While the list of accomplishments in 2015 is impressive, it only sets the stage for more work to be done in 2016 which promises to be a pivotal year for implementing many reforms scheduled to take full effect in near future. Already, AMDA submitted comments to CMS on the implementation of the Medicare Access and CHIP Reauthorization Act (MACRA), which was enacted on April 16, 2015. The Act repealed the SGR, provided annual 0.5% updates through 2019 and a frozen physician fee schedule conversion factor for the next six years. AMDA’s comments focused on the future of the Merit-Based Incentive Payment System (MIPS) and Alternative Payment Models (APMs) which will be the new way providers will get incentive payments and in some cases of poor performers, payment reductions. See table below for implementation schedule of the law. Click here to view an overview and a discussion of all these changes from an Open Policy Forum held earlier this year.

MIPS Payment Adjustment Factors

  Maximum Positive Adjustment Before Budget Neutrality Scaling Factor Maximum Negative Adjustment Factor Maximum Positive Adjustment After Budget Neutrality Scaling Factor
CY 2019 4% -4% 12%
CY 2020 5% -5% 15%
CY 2021 7% -7% 21%
CY 2022 and beyond 9% -9% 27%

The IMPACT Act was also a significant piece of legislation that passed in late 2014 but was implemented throughout 2015. The Act requires post-acute providers (facilities) to report standardized assessment data and use that data to explore and build new payment prototypes for future post-acute payment reforms.

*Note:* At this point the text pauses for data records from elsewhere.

(* ===== verification/ExecuteProps.v ===== *)
(** * What a run of the executor promises

    [main] returns, and in each of its runs every initial task of the snapshot
    starts, in order, on a copy-on-write copy of the memory the snapshot
    describes, whatever the runtime did to its memories in the runs before:
    no operation of the runtime reaches the memories that were loaded. *)

From stdpp Require Import relations.
From S2P Require Import Prelude Pages MappedRange RangeProps AddressSpace SpaceInv RemoveRangeProps IndexProps MapChange Lookup ReadProps WriteProps CloneProps MemoryOps SpaceTheorems.
Import CodeVersions.
From S2P Require Import Tools FileCache Tasks Decoder Lifter Executor ProgramSnapshot Workspace WorkspaceProps Execute.
Import HostTools.

Section worlds.
Context {C OS : Type} (version_code : bool) (Hash : list Z -> Z) (address_size : Z).
Implicit Types (w : World C OS).
Local Abbreviation runtime_step := (runtime_step version_code Hash address_size).

(** ** The invariant of the address spaces *)

(** Every address space is well formed and no two share a writable range. *)
Record world_ok w : Prop := {
  wo_heap : wf_heap (w_heap w);
  wo_space m s : w_spaces w !! m = Some s -> wf_space (w_heap w) s;
  wo_next m : is_Some (w_spaces w !! m) -> m < w_next w;
  wo_iso m1 m2 s1 s2 : m1 <> m2 -> w_spaces w !! m1 = Some s1 -> w_spaces w !! m2 = Some s2 -> isolated (w_heap w) s1 s2
}.

(** The memories below [first] and the initial tasks are the same. *)
Record kept (first : Z) w w' : Prop := {
  kt_space m s : m < first -> w_spaces w !! m = Some s ->
    w_spaces w' !! m = Some s /\ forall a, abs (w_heap w') s a = abs (w_heap w) s a;
  kt_tasks : initial_tasks (w_exec w') = initial_tasks (w_exec w);
  kt_next : w_next w <= w_next w'
}.

#[global] Instance kept_preorder first : PreOrder (kept first).
Proof.
  split; [by split|]. intros w1 w2 w3 [H1 Ht1 Hn1] [H2 Ht2 Hn2]. split; [|congruence|lia].
  intros m s Hm [Hs Ha]%H1; [|done]. destruct (H2 m s Hm Hs) as [Hs' Ha']. split; [done|]. intros a. by rewrite Ha', Ha.
Qed.

(** An operation on the memory [m]. *)
Lemma op_world first w m s h' s' :
  world_ok w -> first <= m -> w_spaces w !! m = Some s -> op_post (w_heap w) s h' s' ->
  world_ok (set_space w m h' s') /\ kept first w (set_space w m h' s').
Proof.
  intros [Hwf Hsp Hnx Hiso] Hm Hs Hp.
  assert (Hother : forall m2 s2, m2 <> m -> w_spaces w !! m2 = Some s2 -> isolated h' s' s2).
  { intros m2 s2 Hne H2. apply (op_isolated _ _ _ _ _ Hp); [by apply (Hsp m2)|by apply (Hiso m m2)]. }
  split; [split|split]; cbn; try done.
  - apply Hp.
  - intros m2 s2 [[<- <-]|[Hne H2]]%lookup_insert_Some; [apply Hp|].
    eapply keeps_wf_space; [apply Hp|by eapply Hsp].
  - intros m2 [s2 [[<- _]|[_ H2]]%lookup_insert_Some]; apply Hnx; eauto.
  - intros m1 m2 s1 s2 Hne [[<- <-]|[Hn1 H1]]%lookup_insert_Some [[<- <-]|[Hn2 H2]]%lookup_insert_Some; [done| | |].
    + by apply (Hother m2).
    + by apply isolated_sym, (Hother m1).
    + eapply keeps_isolated; [apply Hp|by eapply Hsp|by apply (Hiso m1 m2)].
  - intros m2 s2 Hlt H2. rewrite lookup_insert_ne by lia. split; [done|]. intros a.
    apply (op_others _ _ _ _ Hp); [by eapply Hsp|]. apply (Hiso m m2); [lia|done..].
Qed.

(** A new memory that shares no writable range with the others. *)
Lemma add_world first w h s :
  world_ok w -> first <= w_next w -> wf_heap h -> keeps (w_heap w) h -> wf_space h s ->
  (forall l r, entry h (maps s) l r -> valid r = false \/ objs (w_heap w) !! l = None) ->
  (forall s2 a, wf_space (w_heap w) s2 -> abs h s2 a = abs (w_heap w) s2 a) ->
  world_ok (with_space w h s) /\ kept first w (with_space w h s).
Proof.
  intros [Hwf Hsp Hnx Hiso] Hfst Hwf' Hk Hw' Hfresh Ha.
  assert (Hlt : forall m s2, w_spaces w !! m = Some s2 -> m < w_next w) by (intros; apply Hnx; eauto).
  assert (Hother : forall m2 s2, w_spaces w !! m2 = Some s2 -> isolated h s2 s).
  { intros m2 s2 H2 l r Hin He. destruct (Hfresh l r He) as [?|Hn]; [done|].
    destruct (wm_alive _ _ _ (ws_maps _ _ (Hsp _ _ H2)) l Hin). congruence. }
  split; [split|split]; cbn; try done; try lia.
  - intros m2 s2 [[<- <-]|[Hne H2]]%lookup_insert_Some; [done|]. eapply keeps_wf_space; [done|by eapply Hsp].
  - intros m2 [s2 [[<- _]|[_ H2]]%lookup_insert_Some]; [lia|]. apply Hlt in H2. lia.
  - intros m1 m2 s1 s2 Hne [[<- <-]|[Hn1 H1]]%lookup_insert_Some [[<- <-]|[Hn2 H2]]%lookup_insert_Some; [done| | |].
    + by eapply isolated_sym, Hother.
    + by eapply Hother.
    + eapply keeps_isolated; [done|by eapply Hsp|by apply (Hiso m1 m2)].
  - intros m2 s2 Hm2 H2. rewrite lookup_insert_ne by lia. split; [done|]. intros a. by eapply Ha, Hsp.
Qed.

(** ** What the runtime does *)

Lemma step_world first w w' :
  world_ok w -> first <= w_next w -> runtime_step first w w' -> world_ok w' /\ kept first w w' /\ w_running w' = w_running w.
Proof.
  intros Hok Hfst Hst. destruct Hst as [m s h' s' Hm Hs Hop|w' Heq|m Hm|os|e He].
  - destruct (op_world first w m s h' s' Hok Hm Hs) as [? ?]; [|done]. eapply memory_op_post; [apply Hok|by eapply Hok|done].
  - unfold vmill_allocate_address_space in Heq.
    destruct (new_space_loading address_size (w_heap w) (wo_heap _ Hok)) as (h & s & E & Hlo & _). rewrite E in Heq.
    cbn [mbind outcome_bind] in Heq. injection Heq as <-.
    destruct (add_world first w h s Hok Hfst) as [? ?]; [apply Hlo..| | |done].
    + intros l r [Hin _]. right. by apply (lo_fresh _ _ _ _ _ Hlo).
    + intros s2 a Hw2. by apply (lo_others _ _ _ _ _ Hlo).
  - destruct Hok as [Hwf Hsp Hnx Hiso]. split_and!; [|split|done]; cbn; try done.
    + split; cbn; [done|..].
      * intros m2 s2 [_ H2]%lookup_delete_Some. by eapply Hsp.
      * intros m2 [s2 [_ H2]%lookup_delete_Some]. eauto.
      * intros m1 m2 s1 s2 Hne [_ H1]%lookup_delete_Some [_ H2]%lookup_delete_Some. by eapply Hiso.
    + intros m2 s2 Hlt H2. rewrite lookup_delete_ne by lia. done.
  - split_and!; [by destruct Hok|by split|done].
  - split_and!; [by destruct Hok|by split|done].
Qed.

Lemma steps_world first w w' :
  world_ok w -> first <= w_next w -> rtc (runtime_step first) w w' -> world_ok w' /\ kept first w w' /\ w_running w' = w_running w.
Proof.
  intros Hok Hfst Hst. induction Hst as [|w1 w2 w3 Hs _ IH]; [done|].
  destruct (step_world first w1 w2 Hok Hfst Hs) as (Hok2 & Hk2 & Hr2). pose proof (kt_next _ _ _ Hk2).
  destruct IH as (Hok3 & Hk3 & Hr3); [done|lia|]. split_and!; [done|by etrans|congruence].
Qed.
End worlds.

(** ** One run *)

Section run.
Context {C OS : Type} {CacheOps : TranslationCache C Module_} {RuntimeOps : Runtime C OS}.
Context (version_code : bool) (Hash : list Z -> Z) (address_size : Z).
Implicit Types (w : World C OS) (calls : list call).
Local Abbreviation runtime_step := (runtime_step version_code Hash address_size).

(** In [w] the memory [copy] holds what the memory [memory] of [w0] holds. *)
Definition is_copy w0 w (memory copy : Z) : Prop :=
  exists s0 s, w_spaces w0 !! memory = Some s0 /\ w_spaces w !! copy = Some s /\
    wf_space (w_heap w) s /\ (forall a, abs (w_heap w) s a = abs (w_heap w0) s0 a) /\
    (forall p, has_perms s p (CanReadAligned s0 p) (CanWriteAligned s0 p) (CanExecuteAligned s0 p)) /\
    addr_mask s = addr_mask s0 /\ trace_heads s = trace_heads s0.

(** Every call names a new memory that is a copy of the one of its task, the
    same one exactly for tasks that share their memory. *)
Definition starts (first : Z) w0 w calls : Prop :=
  Forall (fun c : call => first <= snd c /\ is_copy w0 w (it_memory (fst c)) (snd c)) calls /\
  forall c1 c2, c1 ∈ calls -> c2 ∈ calls -> it_memory (fst c1) = it_memory (fst c2) <-> snd c1 = snd c2.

CMS is set to consider the large volume of comments the agency received on its proposals to revise the PALTC Requirements of Participation. AMDA carefully and thoughtfully commented on each of the proposed updates. Amongst the many proposals AMDA focused on the face-to-face practitioner visits before a patient is sent to the hospital, 48 hours limit on prn psychotropic, definition of psychotropic drugs expanded to include opioids, quality assurance and performance improvement (QAPI) regulations, IDT process to include nursing assistant and concerted efforts to include resident and/or family, and beefs up PASRR requirement including notification of state agency every time there is a change.

Finally, CMS is set to evaluate utilization of the array of new codes implemented over the last several years. The Transitional Care Management (99495, 99496), Chronic Care Management (99490) and Advance Care Planning (99497-99498) are all now billable. It’s possible that more codes that expand on these services will be developed.